Centerpiece

Scientists press for more biological corridors

Mexico

Mexico is using voluntarily conserved property such as this, a combination of ejido and private land in Jalisco state, to create biological corridors. (Courtesy photo)

As deforestation and other human-driven land-use changes rapidly fragment natural habitat around the world, it’s no wonder scientists are warning of a sixth mass extinction. Nor is it surprising they are calling increasingly for biological corridors, a conservation strategy recognized for over a half a century but not used anywhere near as widely as experts deem necessary.

Biological corridors connect two or more larger areas of habitat—ideally protected lands—to enable the movement of animals and plants between them, thereby strengthening the genetic diversity of flora and fauna in both locations.

To serve their purpose, the corridors can be “adjoining areas of secondary vegetation or non-intensive production,” says Juan Bezaury-Creel, director and founder of the nonprofit Mexican Biodiversity Foundation (FBD). Non-intensive production, such as agroforestry, can help ensure local livelihoods without disrupting the connectivity of flora and fauna, he notes. Activities such as monocrop agriculture, by contrast, destroy ecological connectivity and balance by creating a genetic barrier.

“The integration of mosaics of varied land use across the landscape allow the flow of species, populations and genes the length of the biological corridors and represents a viable strategy for the conservation of biodiversity and the environmental services nature provides humanity,” says Bezaury-Creel, previously Mexico representative for U.S.-based The Nature Conservancy.

In practice, however, establishing corridors, both terrestrial and aquatic, means humans “must urgently look beyond themselves and understand the impact of their actions,” says Elizabeth Soto, a marine biologist and researcher at Fundación Terram, a Chilean nonprofit. “[W]e must understand the delicate and complex interaction between species and with their habitats, otherwise the intended benefits will remain on paper.”

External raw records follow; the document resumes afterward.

(* ===== verification/MediaSectionProofs.v ===== *)
(** * Properties of media sections *)

From Stdlib Require Import QArith.
From S2P Require Import Prelude JsNum JsVal JsConv JsString OrtcValidate Ortc SdpUtils SdpProofs MediaSection.
Local Open Scope string_scope.
Local Open Scope list_scope.
Local Open Scope Z_scope.

(** ** Codec lines *)

Definition payload_of (l : jsval) : jsval := js_get l "payload".
Definition type_of (c : jsval) : jsval := js_get c "payloadType".

Lemma lines_payloads c p fbs ls : lines_of c p fbs = Ok ls →
  map payload_of (cl_rtp ls) = [type_of c] ∧ Forall (λ l, payload_of l = type_of c) (cl_fmtp ls ++ cl_fb ls).
Proof.
  unfold lines_of. intros H. bind_inv. subst ls. cbn [cl_rtp cl_fmtp cl_fb]. unfold rtp_line in Hm. bind_inv. subst a.
  unfold get_prop in Hm1. destruct (is_nullish c); [done|]. injection Hm1 as <-. split; [done|]. apply Forall_app. split.
  - unfold fmtp_lines. case_match; by repeat constructor.
  - eapply traverse_Forall; [|exact Hm0]. intros fb l Hl. unfold fb_line in Hl. bind_inv. by subst.
Qed.

(** The lists of codec lines of a section. *)
Definition rtp_lines (m : jsval) : list jsval := elements (js_get m "rtp").
Definition other_lines (m : jsval) : list jsval := elements (js_get m "fmtp") ++ elements (js_get m "rtcpFb").

Lemma add_lines_gets m ls : is_obj m = true →
  js_get (add_lines m ls) "rtp" = JArr (elements (js_get m "rtp") ++ cl_rtp ls) ∧
  js_get (add_lines m ls) "fmtp" = JArr (elements (js_get m "fmtp") ++ cl_fmtp ls) ∧
  js_get (add_lines m ls) "rtcpFb" = JArr (elements (js_get m "rtcpFb") ++ cl_fb ls) ∧ is_obj (add_lines m ls) = true.
Proof.
  intros Hm. destruct m as [| | | | | |o]; try done. unfold add_lines. cbn [js_set].
  split_and!; [| | |done]; cbn; rewrite ?map_get_set_ne, ?map_get_set_eq by done; cbn; rewrite ?map_get_set_ne by done; done.
Qed.

Lemma add_lines_other m ls k : k ∉ ["rtp"; "fmtp"; "rtcpFb"] → js_get (add_lines m ls) k = js_get m k.
Proof. intros Hk. unfold add_lines. rewrite !js_get_set_ne by set_solver. done. Qed.

(** A section lists these payload types. *)
Definition lists (m : jsval) (pts : list jsval) : Prop :=
  is_obj m = true ∧ map payload_of (rtp_lines m) = pts ∧ Forall (λ l, payload_of l ∈ pts) (other_lines m).

Lemma add_offer_codec_lists m c m' pts : lists m pts → add_offer_codec m c = Ok m' → lists m' (pts ++ [type_of c]).
Proof.
  intros (Ho & Hr & Hf) H. unfold add_offer_codec in H. bind_inv. subst m'. apply lines_payloads in Hm2 as [H1 H2].
  destruct (add_lines_gets m a2 Ho) as (E1 & E2 & E3 & E4). unfold lists, rtp_lines, other_lines in *. rewrite E1, E2, E3. cbn [elements].
  split_and!; [done|by rewrite map_app, Hr, H1|]. apply Forall_app in Hf as [Hf1 Hf2]. apply Forall_app in H2 as [H2 H3].
  assert (∀ l, Forall (λ x, payload_of x ∈ pts) l → Forall (λ x, payload_of x ∈ pts ++ [type_of c]) l) as Hw.
  { intros l Hl. eapply Forall_impl; [exact Hl|]. intros x Hx. apply elem_of_app. by left. }
  assert (∀ l, Forall (λ x, payload_of x = type_of c) l → Forall (λ x, payload_of x ∈ pts ++ [type_of c]) l) as Hn.
  { intros l Hl. eapply Forall_impl; [exact Hl|]. intros x ->. apply elem_of_app. right. by left. }
  rewrite !Forall_app. auto.
Qed.

Lemma add_offer_codecs_lists codecs m m' pts : lists m pts → fold_ok add_offer_codec m codecs = Ok m' → lists m' (pts ++ map type_of codecs).
Proof.
  revert m pts. induction codecs as [|c codecs IH]; intros m pts Hl H; cbn in H; [injection H as <-; by rewrite app_nil_r|].
  apply bind_ok_inv in H as (m1 & H1 & H). cbn. replace (pts ++ type_of c :: map type_of codecs) with ((pts ++ [type_of c]) ++ map type_of codecs)
    by by rewrite <-app_assoc. apply (IH m1); [by eapply add_offer_codec_lists|done].
Qed.

Lemma lists_set m pts k x : lists m pts → k ∉ ["rtp"; "fmtp"; "rtcpFb"] → lists (js_set m k x) pts.
Proof.
  intros (Ho & Hr & Hf) Hk. unfold lists, rtp_lines, other_lines in *. rewrite !js_get_set_ne by set_solver. split_and!; [by destruct m|done|done].
Qed.

Lemma start_lists o st tr m : is_obj m = true →
  lists (let m := js_set m "direction" (JStr "sendonly") in
         let m := js_set (js_set (js_set m "rtp" (JArr [])) "rtcpFb" (JArr [])) "fmtp" (JArr []) in
         if so_planB o then m else js_set m "msid" (JStr (msid_of st tr))) [].
Proof.
  intros Ho. destruct m as [| | | | | |l]; try done. cbv zeta.
  set (m1 := js_set (js_set (js_set _ "rtp" _) "rtcpFb" _) "fmtp" _).
  assert (lists m1 []) as H1; [|case_match; [done|by apply lists_set; [|set_solver]]].
  unfold lists, rtp_lines, other_lines, m1. cbn [js_set].
  assert (∀ o', js_get (JObj (map_set (map_set (map_set o' "rtp" (JArr [])) "rtcpFb" (JArr [])) "fmtp" (JArr []))) "rtp" = JArr [] ∧
    js_get (JObj (map_set (map_set (map_set o' "rtp" (JArr [])) "rtcpFb" (JArr [])) "fmtp" (JArr []))) "fmtp" = JArr [] ∧
    js_get (JObj (map_set (map_set (map_set o' "rtp" (JArr [])) "rtcpFb" (JArr [])) "fmtp" (JArr []))) "rtcpFb" = JArr []) as Hg.
  { intros o'. cbn. by rewrite !map_get_set_eq, !(map_get_set_ne _ "fmtp"), !map_get_set_eq, !(map_get_set_ne _ "rtcpFb"), !map_get_set_eq by done. }
  destruct (Hg (map_set l "direction" (JStr "sendonly"))) as (-> & -> & ->). by split_and!.
Qed.

Lemma codec_payloads_join codecs : codec_payloads codecs = join " " (map type_of codecs).
Proof. done. Qed.

(** A line of payload types read by cutting it at its spaces. *)
Lemma join_words zs : zs ≠ [] → Forall (λ z, 0 ≤ z ≤ 2 ^ 53) zs →
  map string_to_number (split_space (join " " (map js_int zs))) = map num_of_Z zs.
Proof.
  intros Hne Hz. unfold join. rewrite map_map. cbn. rewrite split_space_words.
  - rewrite map_map. apply map_ext_Forall. eapply Forall_impl; [exact Hz|]. intros z. apply safe_integer_roundtrip.
  - by destruct zs.
  - apply Forall_fmap. eapply Forall_impl; [exact Hz|]. intros z Hz'. by apply print_safe_word.
Qed.

(** C19: the offer written for a consumer lists its codecs: one [rtpmap] line per codec in
    order; the payloads line is their payload types in the same order, separated by
    spaces, so that, cut at its spaces and read as numbers, it gives those types back
    whenever they are natural numbers up to 2^53 and there is at least one; and every
    format and feedback line belongs to one of them. *)
Theorem offer_lists_codecs o sctp mid kind p st tr old m codecs : is_str kind "audio" || is_str kind "video" = true →
  js_get p "codecs" = JArr codecs → new_OfferMediaSection o sctp mid kind p st tr old = Ok m →
  map payload_of (elements (js_get m "rtp")) = map type_of codecs ∧
  (∃ line, js_get m "payloads" = JStr line ∧ line = join " " (map type_of codecs) ∧
    ∀ zs, map type_of codecs = map js_int zs → zs ≠ [] → Forall (λ z, 0 ≤ z ≤ 2 ^ 53) zs →
      map string_to_number (split_space line) = map num_of_Z zs) ∧
  Forall (λ l, payload_of l ∈ map type_of codecs) (elements (js_get m "fmtp") ++ elements (js_get m "rtcpFb")).
Proof.
  intros Hk Hc H. unfold new_OfferMediaSection in H. apply bind_ok_inv in H as (m0 & H0 & H). rewrite Hk in H.
  assert (is_obj m0 = true) as Ho.
  { unfold base_section in H0. apply bind_ok_inv in H0 as (m1 & H1 & [= <-]).
    assert (is_obj m1 = true); [|by destruct (truthy (so_dtlsParameters o)), m1].
    destruct (truthy (so_iceCandidates o)); bind_inv; subst; by destruct (truthy (so_iceParameters o)). }
  set (m1 := set_connection o _) in H. assert (is_obj m1 = true) as Ho1.
  { unfold m1, set_connection. destruct m0; try done. by destruct (truthy (so_plainRtpParameters o)). }
  unfold offer_media in H. rewrite Hc in H. cbn [iterate mbind outcome_bind] in H. apply bind_ok_inv in H as (m2 & H2 & H).
  eapply add_offer_codecs_lists in H2; [|by apply start_lists]. cbn [app] in H2. bind_inv. subst m.
  set (m3 := js_set m2 "payloads" _). assert (lists m3 (map type_of codecs)) as H3 by (apply lists_set; [done|set_solver]).
  assert (js_get m3 "payloads" = JStr (codec_payloads codecs)) as Hp by (destruct H2 as [H2 _]; destruct m2; try done; apply js_get_set_eq).
  destruct (lists_set (js_set (js_set (js_set (js_set m3 "ext" (JArr a0)) "rtcpMux" (JStr "rtcp-mux")) "rtcpRsize" (JStr "rtcp-rsize"))
    "ssrcs" (JArr (sl_lines a1))) (map type_of codecs) "ssrcGroups" (JArr (sl_groups a1))) as (_ & Hr & Hf); [|set_solver|].
  { repeat (apply lists_set; [|set_solver]). done. }
  split_and!; [done| |done]. exists (codec_payloads codecs). rewrite codec_payloads_join.
  split_and!; [by rewrite !js_get_set_ne by done|done|]. intros zs ->. apply join_words.
Qed.

(** ** Plan B *)

Lemma plan_b_codec_keeps ps m c m' k : k ∉ ["rtp"; "fmtp"; "rtcpFb"] → is_obj m = true → plan_b_codec ps m c = Ok m' →
  js_get m' k = js_get m k ∧ is_obj m' = true.
Proof.
  intros Hk Ho H. unfold plan_b_codec in H. bind_inv. destruct (existsb _ ps); [by bind_inv; subst|].
  unfold add_offer_codec in H. bind_inv. subst. split; [by apply add_lines_other|]. by destruct (add_lines_gets m a3 Ho) as (_ & _ & _ & ?).
Qed.

Lemma plan_b_codecs_keep ps codecs m m' k : k ∉ ["rtp"; "fmtp"; "rtcpFb"] → is_obj m = true → fold_ok (plan_b_codec ps) m codecs = Ok m' →
  js_get m' k = js_get m k ∧ is_obj m' = true.
Proof.
  intros Hk. revert m. induction codecs as [|c codecs IH]; intros m Ho H; cbn in H; [by injection H as <-|].
  apply bind_ok_inv in H as (m1 & H1 & H). destruct (plan_b_codec_keeps _ _ _ _ _ Hk Ho H1) as [<- Ho1]. by apply IH.
Qed.

Lemma filter_app_none (p : jsval → bool) l l' : (∀ x, x ∈ l → p x = true) → (∀ x, x ∈ l' → p x = false) → List.filter p (l ++ l') = l.
Proof.
  intros Hl Hl'. rewrite List.filter_app, filter_all by done.
  assert (List.filter p l' = []) as ->; [|by rewrite app_nil_r]. induction l' as [|x l' IH]; [done|]. cbn. rewrite (Hl' x) by left.
  apply IH. intros y Hy. apply Hl'. by right.
Qed.

Lemma get_prop_ok v k : is_nullish v = false → get_prop v k = Ok (js_get v k).
Proof. unfold get_prop. by intros ->. Qed.

(** The SSRC and the RTX SSRC of a consumer's first encoding. *)
Definition encoding_ssrcs (p ssrc rtxSsrc : jsval) : Prop :=
  ∃ enc encs, js_get p "encodings" = JArr (enc :: encs) ∧ is_nullish enc = false ∧ js_get enc "ssrc" = ssrc ∧
    js_get (js_get enc "rtx") "ssrc" = rtxSsrc.

Lemma offer_ssrc_lines_ids cname msid id l : l ∈ offer_ssrc_lines cname msid id → js_get l "id" = id.
Proof.
  unfold offer_ssrc_lines. intros [H|H]%elem_of_app.
  - destruct (truthy cname); [|by apply elem_of_nil in H]. apply list_elem_of_singleton in H. by subst.
  - destruct msid; [|by apply elem_of_nil in H]. apply list_elem_of_singleton in H. by subst.
Qed.

(** C39: in plan B, ceasing to receive a consumer takes out of the section exactly the SSRC
    lines and groups that receiving it has put in. *)
Theorem plan_b_stop_undoes_receive o p st tr m' s rtxSsrc lines groups :
  js_get (JObj o) "ssrcs" = JArr lines → js_get (JObj o) "ssrcGroups" = JArr groups →
  encoding_ssrcs p (js_int s) rtxSsrc → rtxSsrc = JUndef ∨ (∃ r, rtxSsrc = js_int r ∧ r ≠ 0) →
  (∀ l, l ∈ lines → strict_eq (js_get l "id") (js_int s) = false ∧ strict_eq (js_get l "id") rtxSsrc = false) →
  (∀ g, g ∈ groups → is_str (js_get g "ssrcs") (js_to_string (js_int s) +:+ " " +:+ js_to_string rtxSsrc) = false) →
  planBReceive p st tr (JObj o) = Ok m' →
  ∃ m'', planBStopReceiving p m' = Ok m'' ∧ js_get m'' "ssrcs" = JArr lines ∧ js_get m'' "ssrcGroups" = JArr groups.
Proof.
  intros Hl Hg (enc & encs & He & Hn & Hs & Hr) Hrtx Hlines Hgroups H. unfold planBReceive in H.
  apply bind_ok_inv in H as (ls & Hls & H). apply bind_ok_inv in H as (payloads & _ & H). apply bind_ok_inv in H as (codecs & _ & H).
  apply bind_ok_inv in H as (m1 & H1 & H). injection H as <-.
  destruct (plan_b_codecs_keep _ _ (JObj o) _ "ssrcs" ltac:(set_solver) eq_refl H1) as [E1 Ho1].
  destruct (plan_b_codecs_keep _ _ (JObj o) _ "ssrcGroups" ltac:(set_solver) eq_refl H1) as [E2 _].
  destruct m1 as [| | | | | |o1]; try done.
  unfold encoding_lines in Hls. rewrite He in Hls. cbn [iterate mbind outcome_bind] in Hls.
  change (at_index (enc :: encs) 0) with enc in Hls. rewrite (get_prop_ok enc) in Hls by done. cbn [mbind outcome_bind] in Hls.
  apply bind_ok_inv in Hls as (cname & _ & Hls). injection Hls as <-. rewrite Hs, Hr. cbn [sl_lines sl_groups].
  unfold planBStopReceiving. rewrite He. cbn [iterate mbind outcome_bind]. change (at_index (enc :: encs) 0) with enc.
  rewrite (get_prop_ok enc) by done. cbn [mbind outcome_bind]. rewrite Hs, Hr.
  rewrite !(js_get_set_ne (JObj o1) "payloads") by done. rewrite E1, E2, Hl, Hg. cbn [elements].
  match goal with |- context [js_set (js_set (js_set (JObj o1) "payloads" ?x) "ssrcs" (JArr ?l)) "ssrcGroups" (JArr ?g)] =>
    set (L := l); set (G := g); set (m2 := js_set (js_set (js_set (JObj o1) "payloads" x) "ssrcs" (JArr L)) "ssrcGroups" (JArr G)) end.
  assert (js_get m2 "ssrcs" = JArr L) as -> by (unfold m2; rewrite js_get_set_ne by done; apply js_get_set_eq).
  assert (js_get m2 "ssrcGroups" = JArr G) as EG by apply js_get_set_eq.
  assert (is_obj m2 = true) as Hm2 by done. clearbody m2. cbn [iterate mbind outcome_bind].
  assert (strict_eq (js_int s) (js_int s) = true) as Hss by (apply Qeq_bool_refl).
  match goal with |- context [List.filter ?f L] => assert (List.filter f L = lines) as -> end.
  { apply filter_app_none.
    - intros l Hin. destruct (Hlines l Hin) as [-> ->]. done.
    - intros l [Hin|Hin]%elem_of_app; [apply offer_ssrc_lines_ids in Hin as ->; by rewrite Hss|].
      destruct (truthy rtxSsrc) eqn:Et; [|by apply elem_of_nil in Hin]. apply offer_ssrc_lines_ids in Hin as ->.
      destruct Hrtx as [-> |(r & -> & Hr0)]; [done|]. apply andb_false_iff. right. apply negb_false_iff, Qeq_bool_refl. }
  destruct m2 as [| | | | | |o2]; try done. destruct Hrtx as [-> |(r & -> & Hr0)].
  - cbn [truthy]. eexists. split; [done|]. split; [apply js_get_set_eq|]. rewrite js_get_set_ne, EG by done. unfold G. by rewrite app_nil_r.
  - rewrite truthy_int by done. rewrite js_get_set_ne, EG by done. cbn [iterate mbind outcome_bind]. eexists. split; [done|]. split.
    + rewrite js_get_set_ne by done. apply js_get_set_eq.
    + match goal with |- context [js_set (js_set (JObj o2) "ssrcs" ?x) "ssrcGroups" ?y] =>
        change (js_set (JObj o2) "ssrcs" x) with (JObj (map_set o2 "ssrcs" x)) end.
      rewrite js_get_set_eq. f_equal. apply filter_app_none.
      * intros g Hin. by rewrite (Hgroups g Hin).
      * intros g Hin. rewrite truthy_int in Hin by done. apply list_elem_of_singleton in Hin. subst g. apply negb_false_iff.
        change (String.eqb (js_to_string (js_int s) +:+ " " +:+ js_to_string (js_int r)) (js_to_string (js_int s) +:+ " " +:+ js_to_string (js_int r)) = true).
        apply String.eqb_refl.
Qed.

Experts wish that in the Western Hemisphere, strong biological connectivity could be established from Alaska to Tierra del Fuego, including adjacent ocean waters. Creating a Pan American corridor would require “the use of the wide range of instruments available to plan land and water use, while guaranteeing conservation schemes, restoration, sustainable management of natural resources and the establishment of synergies between the public policy and social action instruments,” Bezaury-Creel says.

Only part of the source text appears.